Monthly Archives: April 2017

“I Liked You Better Before I Knew You So Well” by James Allen Hall— Essays about Growing Up Gay

Hall, James Allen. “I Liked You Better Before I Knew You So Well”, Cleveland State University Poetry Center, 2017.

Essays about Growing Up Gay

Amos Lassen

James Allen Hall growing up in Florida in the 1980s and his life has taken him to places where few dare to go. His parents lost their once-thriving family business in the pre-crash 2000s and unstable moved into a two-bedroom student apartment that he had once shared with just his brother. His mother attempted and/or threatened suicide many times and his father was greatly depressed. In these essays, we see that Hall lived through, his family’s meth addiction mental illnesses, and incarcerations, Hall writes of “his own penchants for less than happy, equal sex with an agility, depth, and lightness making this a tragic, funny, graceful book.”

What we read is harrowing yet Hall shows us a sensibility driven to make something beautiful and worthy of his life and what he went through. He shares his vulnerability and he see him as a “witness, an unrelenting seeker, a survivor, someone who’s earned the right to judge but who withholds that too-easy gesture in favor of a clearer sight and the hard won belief that while we are bound together by so many complex tethers, including cruelty, we are especially linked by compassion, a force abundantly evident in this moving collection.”

Even though his youth was filled with violence and homophobia, he did not give up. manages to exist and persist. The pain he once felt have now became “testaments to perseverance shaped by the acceptance of a flawed self, love for a complicated family and an unflappable wit”. His essays are raw, honest and mournful but above all else they are beautiful.

 

“The Man and the Mask” by Alexrod— Threatened by Anger

Ironrod, Alex. “The Man and the Mask”, MLR, 2017.

Threatened by Danger

Amos Lassen

Alex Ironrod writes of love and lust, passion and submission, sadism and masochism in England in the 1750s a time when men took what they desired.
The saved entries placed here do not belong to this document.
(* ===== verification/Monitor.v ===== *)
(** * x/monitor: Bitcoin heights of epoch ends and checkpoint reports

    The module records the height of the Bitcoin light client when an epoch ends
    and when a checkpoint is first reported, in one KV store with a prefix for
    each table. The file translates x/monitor/keeper (keeper.go, hooks.go,
    genesis.go, grpc_query.go), types (keys.go, genesis.go) and genesis.go, with
    the hash of a checkpoint of x/checkpointing/types/utils.go. The module's
    hooks are an instance of the hooks the checkpointing module calls.

    [tmhash.Sum] of CometBFT is a section variable; all the theorems rely on is
    that a digest has 32 bytes. *)

From S2P Require Import Prelude Bytes Store BbnTypes LightClient Epochs Checkpoints.

(** ** types/keys.go *)

Definition EpochEndLightClientHeightPrefix : bytes := [x01].
Definition CheckpointReportedLightClientHeightPrefix : bytes := [x02].

Definition GetEpochEndLightClientHeightKey (e : Z) : bytes :=
  EpochEndLightClientHeightPrefix ++ Uint64ToBigEndian e.
Definition FromStringToCkptHash (s : string) : outcome bytes :=
  match hex_decode s with Some b => Ok b | None => Err (Errorf "encoding/hex: invalid") end.
Definition GetCheckpointReportedLightClientHeightKey (hashString : string) : outcome bytes :=
  match FromStringToCkptHash hashString with
  | Ok hashBytes => Ok (CheckpointReportedLightClientHeightPrefix ++ hashBytes)
  | Err _ => Err (Errorf "invalid hash string")
  | Panic e => Panic e
  end.

(** ** types/genesis.go *)

Record EpochEndLightClient := mkEpochEnd { ee_Epoch : Z; ee_BtcLightClientHeight : Z }.
Record CheckpointReportedLightClient := mkCkptReported { cr_CkptHash : string; cr_BtcLightClientHeight : Z }.
Record MonitorGenesis := mkMonitorGenesis {
  mg_EpochEndRecords : list EpochEndLightClient;
  mg_CheckpointsReported : list CheckpointReportedLightClient }.

Definition DefaultMonitorGenesis : MonitorGenesis := mkMonitorGenesis [] [].

Definition EpochEndLightClient_Validate (e : EpochEndLightClient) : outcome unit :=
  if ee_BtcLightClientHeight e =? 0 then Err (Errorf "BTC light client height cannot be 0") else Ok tt.
Definition CheckpointReported_Validate (c : CheckpointReportedLightClient) : outcome unit :=
  if cr_BtcLightClientHeight c =? 0 then Err (Errorf "BTC light client height cannot be 0")
  else if (String.length (cr_CkptHash c) =? 0)%nat then Err (Errorf "checkpoint hash cannot be empty")
  else match FromStringToCkptHash (cr_CkptHash c) with
       | Ok _ => Ok tt
       | Err _ => Err (Errorf "invalid hash string")
       | Panic e => Panic e
       end.
Definition MonitorGenesis_Validate (gs : MonitorGenesis) : outcome unit :=
  _ ← (if (0 <? length (mg_EpochEndRecords gs))%nat
       then ValidateEntries ee_Epoch EpochEndLightClient_Validate (mg_EpochEndRecords gs) else Ok tt);
  if (0 <? length (mg_CheckpointsReported gs))%nat
  then ValidateEntries cr_CkptHash CheckpointReported_Validate (mg_CheckpointsReported gs) else Ok tt.

(** ** keeper/keeper.go *)

Definition bytesToBtcHeight (heightBytes : bytes) : outcome Z :=
  if negb (length heightBytes =? 8)%nat then Err (Errorf "height bytes must have exactly 8 bytes")
  else
    let heightUint64 := BigEndianToUint64 heightBytes in
    if 2 ^ 32 - 1 <? heightUint64 then Err (Errorf "height should not be higher than math.MaxUint32")
    else Ok (u32 heightUint64).

(** The module's KV store, with the light client and the epochs it runs beside. *)
Abbreviation MonitorStore := (gmap bytes bytes).
Record MonitorWorld := mkMonitorWorld {
  mw_epoching : EpochingState; mw_headers : headersState; mw_store : MonitorStore }.

(** [GetTipInfo(ctx).Height] and [GetBaseBTCHeader(ctx).Height]: a nil header is
    dereferenced. *)
Definition heightOf (h : option BTCHeaderInfo) : outcome Z :=
  match h with Some h => Ok (hi_Height h) | None => Panic (Errorf "nil pointer dereference") end.

Definition updateBtcLightClientHeightForEpoch (w : MonitorWorld) (epoch : Z) : outcome MonitorWorld :=
  currentTipHeight ← heightOf (GetTip (mw_headers w));
  Ok (mkMonitorWorld (mw_epoching w) (mw_headers w)
        (<[GetEpochEndLightClientHeightKey epoch := Uint64ToBigEndian currentTipHeight]> (mw_store w))).

Definition LightclientHeightAtEpochEnd (w : MonitorWorld) (epoch : Z) : outcome Z :=
  if epoch =? 0 then heightOf (BaseHeader (mw_headers w))
  else match mw_store w !! GetEpochEndLightClientHeightKey epoch with
       | None => Err ErrEpochNotEnded
       | Some btcHeightBytes => must (bytesToBtcHeight btcHeightBytes)
       end.

Definition LightclientHeightAtCheckpointReported (w : MonitorWorld) (hashString : string) : outcome Z :=
  storeKey ← GetCheckpointReportedLightClientHeightKey hashString;
  match mw_store w !! storeKey with
  | None => Err ErrCheckpointNotReported
  | Some btcHeightBytes => must (bytesToBtcHeight btcHeightBytes)
  end.

Section monitor.
Context (tmhash_Sum : bytes → bytes).

(** *** x/checkpointing/types/utils.go *)

Definition RawCheckpoint_Hash (m : RawCheckpoint) : outcome bytes :=
  _ ← deref (rc_BlockHash m);
  _ ← deref (rc_BlsMultiSig m);
  Ok (tmhash_Sum (RawCheckpoint_HashInput m)).
Definition HashStr (m : RawCheckpoint) : outcome string :=
  h ← RawCheckpoint_Hash m; Ok (hex_encode h).

(** *** keeper/keeper.go *)

(** The first report of a checkpoint is kept. *)
Definition updateBtcLightClientHeightForCheckpoint (w : MonitorWorld) (ckpt : RawCheckpoint) : outcome MonitorWorld :=
  ckptHashStr ← HashStr ckpt;
  storeKey ← GetCheckpointReportedLightClientHeightKey ckptHashStr;
  match mw_store w !! storeKey with
  | Some _ => Ok w
  | None =>
    currentTipHeight ← heightOf (GetTip (mw_headers w));
    Ok (mkMonitorWorld (mw_epoching w) (mw_headers w) (<[storeKey := Uint64ToBigEndian currentTipHeight]> (mw_store w)))
  end.

Definition removeCheckpointRecord (w : MonitorWorld) (ckpt : RawCheckpoint) : outcome MonitorWorld :=
  ckptHashStr ← HashStr ckpt;
  storeKey ← GetCheckpointReportedLightClientHeightKey ckptHashStr;
  Ok (mkMonitorWorld (mw_epoching w) (mw_headers w) (delete storeKey (mw_store w))).

(** *** keeper/hooks.go *)

(** The epoching hook that does something; the others are empty. *)
Definition AfterEpochEnds_mon (w : MonitorWorld) (epoch : Z) : outcome MonitorWorld :=
  updateBtcLightClientHeightForEpoch w epoch.

Definition noError (r : outcome MonitorWorld) : outcome (MonitorWorld * option error) :=
  w ← r; Ok (w, None).
Definition monitor_checkpointing_hooks : CheckpointingHooks MonitorWorld := {|
  AfterBlsKeyRegistered _ w _ := Ok (w, None);
  AfterRawCheckpointSealed _ w _ := Ok (w, None);
  AfterRawCheckpointConfirmed _ w _ := Ok (w, None);
  AfterRawCheckpointForgotten _ w ckpt := noError (removeCheckpointRecord w ckpt);
  AfterRawCheckpointFinalized _ w _ := Ok (w, None);
  AfterRawCheckpointBlsSigVerified _ w ckpt := noError (updateBtcLightClientHeightForCheckpoint w ckpt)
|}.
Captain Jamey Todhunter is a disgraced army cavalry officer who has done well as a highwayman He meets Sir Michael Taplow, a young aristocratic merchant who becomes his submissive apprentice, Michael is slowly taken into a web of sexual submission and criminal training. However, when their most daring robbery in London goes awry, Michael must decide whether to submit to the sexual tortures of the prison warden to save his master, or see Jamey hanged. The two men manage to flee to the American colonies and first become merchants in Boston. Later, they built a horse farm in western Massachusetts yet even in the New England wilderness, their relationship is threatened, this time by a new and unthinkable danger.
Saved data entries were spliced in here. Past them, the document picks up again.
Lemma BeginBlocker_queue ctx bh (w w' : EpWorld (S := S) (E := E)) e : GetEpoch (ew_ep w) = Ok e → BeginBlocker_epoching ctx bh w = Ok w' →
  ew_stk w' = ew_stk w ∧ es_Queue (ew_ep w') = es_Queue (ew_ep w) ∧
  (es_QueueLen (ew_ep w') = es_QueueLen (ew_ep w) ∨
   IsFirstBlockOfNextEpoch e ctx = true ∧ ∃ k, es_QueueLen (ew_ep w') = <[k := 0]> (es_QueueLen (ew_ep w))).
Proof using.
  intros Hge Hk. unfold BeginBlocker_epoching in Hk. rewrite Hge in Hk. cbn [mbind outcome_bind] in Hk.
  apply bind_Ok in Hk as (w1 & H1 & Hk).
  assert (H2 : ew_stk w' = ew_stk w1 ∧ queue_part (ew_ep w') = queue_part (ew_ep w1)).
  { destruct (IsLastBlock e ctx); [|by injection Hk as <-]. apply bind_Ok in Hk as (s1 & Hs & Hk). injection Hk as <-.
    unfold RecordSealerBlockHashForEpoch in Hs. apply bind_Ok in Hs as (e1 & _ & Hs). destruct (negb _); [done|]. by injection Hs as <-. }
  destruct H2 as [-> Hq]. injection Hq as -> ->. destruct (IsFirstBlockOfNextEpoch e ctx); [|injection H1 as <-; auto].
  apply bind_Ok in H1 as ([s1 inc] & Ha & H1). apply bind_Ok in H1 as (s2 & Hb & H1). apply bind_Ok in H1 as (s3 & Hc & H1).
  apply bind_Ok in H1 as (s4 & Hd & H1). apply bind_Ok in H1 as (s5 & He & H1). injection H1 as <-. cbn [ew_stk ew_ep].
  unfold IncEpoch in Ha. rewrite Hge in Ha. injection Ha as <- _.
  unfold RecordSealerAppHashForPrevEpoch in Hb. apply bind_Ok in Hb as (? & _ & Hb). destruct (negb _); [done|].
  apply bind_Ok in Hb as (? & _ & Hb). injection Hb as <-.
  unfold InitMsgQueue in Hc. apply bind_Ok in Hc as (e3 & _ & Hc). injection Hc as <-.
  unfold InitSlashedVotingPower in Hd. apply bind_Ok in Hd as (? & _ & Hd). injection Hd as <-.
  unfold InitValidatorSet in He. apply bind_Ok in He as (? & _ & He). injection He as <-.
  split; [done|]. split; [done|]. right. split; [done|]. by exists (EpochNumber e3).
Qed.

(** Whether a block is the first of the next epoch, and the last of its own. *)
Lemma next_epoch_last s h n e ctx : tiles s h n → es_EpochInfo s !! n = Some e → HeaderHeight ctx = h + 1 → h + 1 < 2 ^ 63 →
  views s 0 = Some (0, 1, 0) → IsFirstBlockOfNextEpoch e ctx = IsLastBlockByHeight e h.
Proof using.
  intros Ht He Hc Hmax Hz. pose proof (ti_n _ _ _ Ht) as Hn. pose proof (CtxHeight_small ctx (h + 1) Hc ltac:(lia)) as Hch.
  assert (Hv : views s n = Some (view e)) by (unfold views; by rewrite He). unfold view in Hv.
  assert (Hen : EpochNumber e = n) by (eapply (ti_num _ _ _ Ht); exact Hv).
  unfold IsFirstBlockOfNextEpoch, IsLastBlockByHeight, GetLastBlockHeight. rewrite Hen, Hch, Hc, (u64_small h) by (unfold in_u64; lia).
  pose proof (ti_current _ _ _ Ht) as Hcur. destruct (Z.eqb_spec n 0) as [->|Hn0]; [subst h; done|].
  destruct Hcur as (m & i & f & Hs & Hf & Hlt). rewrite Hv in Hs. injection Hs as _ <- <-.
  pose proof (ti_interval _ _ _ Ht n _ _ _ ltac:(lia) Hv) as Hi. rewrite !u64_small by (unfold in_u64; lia).
  apply eq_bool_prop_intro. rewrite !Is_true_true, !Z.eqb_eq. lia.
Qed.

Lemma owed_pending_open m h e d : owed (pending m h true e) d = owed (GetEpochMsgs (em_ep m) (EpochNumber e)) d.
Proof using. done. Qed.

Lemma begin_inv c m h n ctx bh w' : funds_inv c (m, h, false) n → h + 1 < 2 ^ 63 → HeaderHeight ctx = h + 1 →
  BeginBlocker_epoching ctx bh (em_w m) = Ok w' → ∃ n', funds_inv c (set_w m w', h + 1, true) n'.
Proof using.
  intros [Hi Hmin Ht Hz _ Hq Hp] Hmax Hc Hb. cbn [fst snd] in *. unfold em_ep, em_stk in *.
  destruct (BeginBlocker_tiles _ _ _ _ _ _ Ht Hi Hmax Hc Hb) as (e & n' & Hge & Hn' & Ht' & Hv & Hi').
  destruct (BeginBlocker_queue _ _ _ _ _ Hge Hb) as (Hs & Hqq & Hl). pose proof (ti_n _ _ _ Ht) as Hn.
  destruct (GetEpoch_tiles _ _ _ Ht) as (e' & Hge' & He & Hen). rewrite Hge in Hge'. injection Hge' as <-.
  rewrite (next_epoch_last _ _ _ _ _ Ht He Hc Hmax Hz) in Hn', Hl. specialize (Hp e He). destruct Hq as [Q1 Q2 Q3 Q4].
  exists n'. assert (Hlater : ∀ k, n < k → GetQueueLength (ew_ep w') k = 0).
  { intros k Hk. unfold GetQueueLength. destruct Hl as [->|[_ [k0 ->]]]; [by apply Q1|].
    destruct (decide (k0 = k)) as [->|]; [by rewrite lookup_insert_eq|]. rewrite lookup_insert_ne by done. by apply Q1. }
  unfold pending in Hp. rewrite Hen in Hp. cbn [negb andb] in Hp.
  destruct (IsLastBlockByHeight e h) eqn:Hlast.
  - destruct (Q1 (n + 1) ltac:(lia)) as [Hempty _].
    assert (Hnil : GetEpochMsgs (ew_ep w') (n + 1) = []).
    { unfold GetEpochMsgs. rewrite Hqq. unfold em_ep in Hempty. by rewrite Hempty. }
    split; cbn [fst snd]; unfold em_ep, em_stk in *; cbn [set_w em_w em_MinAmount]; rewrite ?Hi', ?Hs, ?Hn'; [done|done|by rewrite <- Hn'| | | |].
    + by rewrite Hv by lia.
    + lia.
    + split; [|rewrite Hqq, Hempty; intros i Hx; rewrite lookup_empty in Hx; by destruct Hx|rewrite Hlater by lia; lia|by rewrite Hnil].
      intros k Hk. rewrite Hqq. split; [by apply Q1; lia|by apply Hlater; lia].
    + intros e2 He2 d. rewrite Hp. unfold pending, em_ep. cbn [negb andb set_w em_w].
      assert (EpochNumber e2 = n + 1) as ->. { rewrite Hn' in Ht'. eapply (ti_num _ _ _ Ht' (n + 1)). unfold views. by rewrite He2. }
      by rewrite Hnil.
  - destruct Hl as [Hl|[? _]]; [|done]. assert (Hqp : queue_part (ew_ep w') = queue_part (ew_ep (em_w m))) by (unfold queue_part; congruence).
    split; cbn [fst snd]; unfold em_ep, em_stk in *; cbn [set_w em_w em_MinAmount]; rewrite ?Hi', ?Hs, ?Hn'; [done|done|by rewrite <- Hn'| | | |].
    + by rewrite Hv by lia.
    + lia.
    + eapply queue_ok_part; [exact Hqp|reflexivity|by split].
    + intros e2 He2 d. rewrite Hp. unfold pending, em_ep. cbn [negb andb set_w em_w].
      assert (EpochNumber e2 = n) as ->. { rewrite Hn' in Ht'. eapply (ti_num _ _ _ Ht' n). unfold views. by rewrite He2. }
      by rewrite (GetEpochMsgs_part _ _ _ Hqp).
Qed.

(** The end of a block: the queue of an ended epoch is executed, and nothing else
    changes it. *)
Lemma EndBlocker_funds ctx (w w' : EpWorld (S := S) (E := E)) evs ups e : GetEpoch (ew_ep w) = Ok e →
  Forall good_msg (GetEpochMsgs (ew_ep w) (EpochNumber e)) →
  (∀ d, pool (ew_stk w) d = owed (GetEpochMsgs (ew_ep w) (EpochNumber e)) d) →
  (∀ e', EpochNumber e' = EpochNumber e → GetEpoch (setEpochInfo (ew_ep w) (EpochNumber e) e') = Ok e') →
  EndBlocker_epoching ctx w = Ok (w', evs, ups) →
  queue_part (ew_ep w') = queue_part (ew_ep w) ∧
  (∀ d, pool (ew_stk w') d = if IsLastBlock e ctx then 0 else owed (GetEpochMsgs (ew_ep w) (EpochNumber e)) d) ∧
  (IsLastBlock e ctx = true → ∃ w1 w2 hooks, ew_stk w1 = ew_stk w ∧
     executes ctx (GetEpochMsgs (ew_ep w) (EpochNumber e)) w1 w2 ∧
     StkApplyAndReturnValidatorSetUpdates (ew_stk w2) = Ok (ew_stk w', hooks, ups)).
Proof using.
  intros Hge Hg Hp Hset Hk. unfold EndBlocker_epoching in Hk. rewrite Hge in Hk. cbn [mbind outcome_bind] in Hk.
  destruct (IsLastBlock e ctx) eqn:Hlast; [|by injection Hk as <- _ _].
  apply bind_Ok in Hk as (s1 & Hs1 & Hk). apply bind_Ok in Hk as (msgs & Hms & Hk). apply bind_Ok in Hk as ([w2 evs2] & Hf & Hk).
  apply bind_Ok in Hk as ([[st hooks] upd] & Hu & Hk). apply bind_Ok in Hk as ([s3 e3] & Hh & Hk). injection Hk as <- _ <-.
  unfold RecordLastHeaderTime in Hs1. cbn [ew_ep ew_stk] in *. rewrite Hge in Hs1. cbn [mbind outcome_bind] in Hs1. rewrite Hlast in Hs1.
  cbn [negb] in Hs1. injection Hs1 as <-. unfold GetCurrentEpochMsgs in Hms. rewrite Hset in Hms by done. cbn [mbind outcome_bind EpochNumber] in Hms.
  injection Hms as <-. change (GetEpochMsgs (setEpochInfo _ _ _) (EpochNumber e)) with (GetEpochMsgs (ew_ep w) (EpochNumber e)) in Hf.
  apply (proj1 (must_Ok _ _)) in Hu. apply (proj1 (must_Ok _ _)) in Hh. pose proof (stakingHooks_part queue_part ltac:(done) ltac:(done) _ _ _ _ Hh) as Hq3.
  pose proof (runQueueds_part queue_part ltac:(done) ltac:(done) _ _ _ _ Hf) as Hq2. cbn [fst ew_ep] in Hq2, Hq3.
  apply (runQueued_executes _ _ _ _ Hg) in Hf as [Hex Hzero]; [|done]. cbn [fst] in Hex, Hzero.
  split; [by rewrite Hq3, Hq2|]. split; [intros d; rewrite (update_law _ _ _ _ Hu d); apply Hzero|].
  intros _. eexists _, w2, hooks. split; [|split; [exact Hex|exact Hu]]. reflexivity.
Qed.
This is quite a read and a look at the historical and the erotic. I had not read Alex Ironrod before and now I plan to read all that he has written.

 

“Unknown Horizons” by CJ Birch— Memory Loss

Birch, CJ. “Unknown Horizons”, Bold Strokes Books, 2017.

Memory Loss

Amos Lassen

Lieutenant Alison Ash steps aboard the Persephone, knowing that in doing so, her life will never be the same. In less than three weeks, the ship will dock at the Posterus and the most important journey humankind has ever undertaken will begin. Alison knows that so many pleasures she has had in the past will become part of her memory and never happen again and neither will she ever again see her family. She has been trying to hide her memory loss from others but in doing so she puts the entire mission in jeopardy. We learn that this mission is the very first generational ship. The mission and her new attraction to Captain Jordan Kellow will change her life forever.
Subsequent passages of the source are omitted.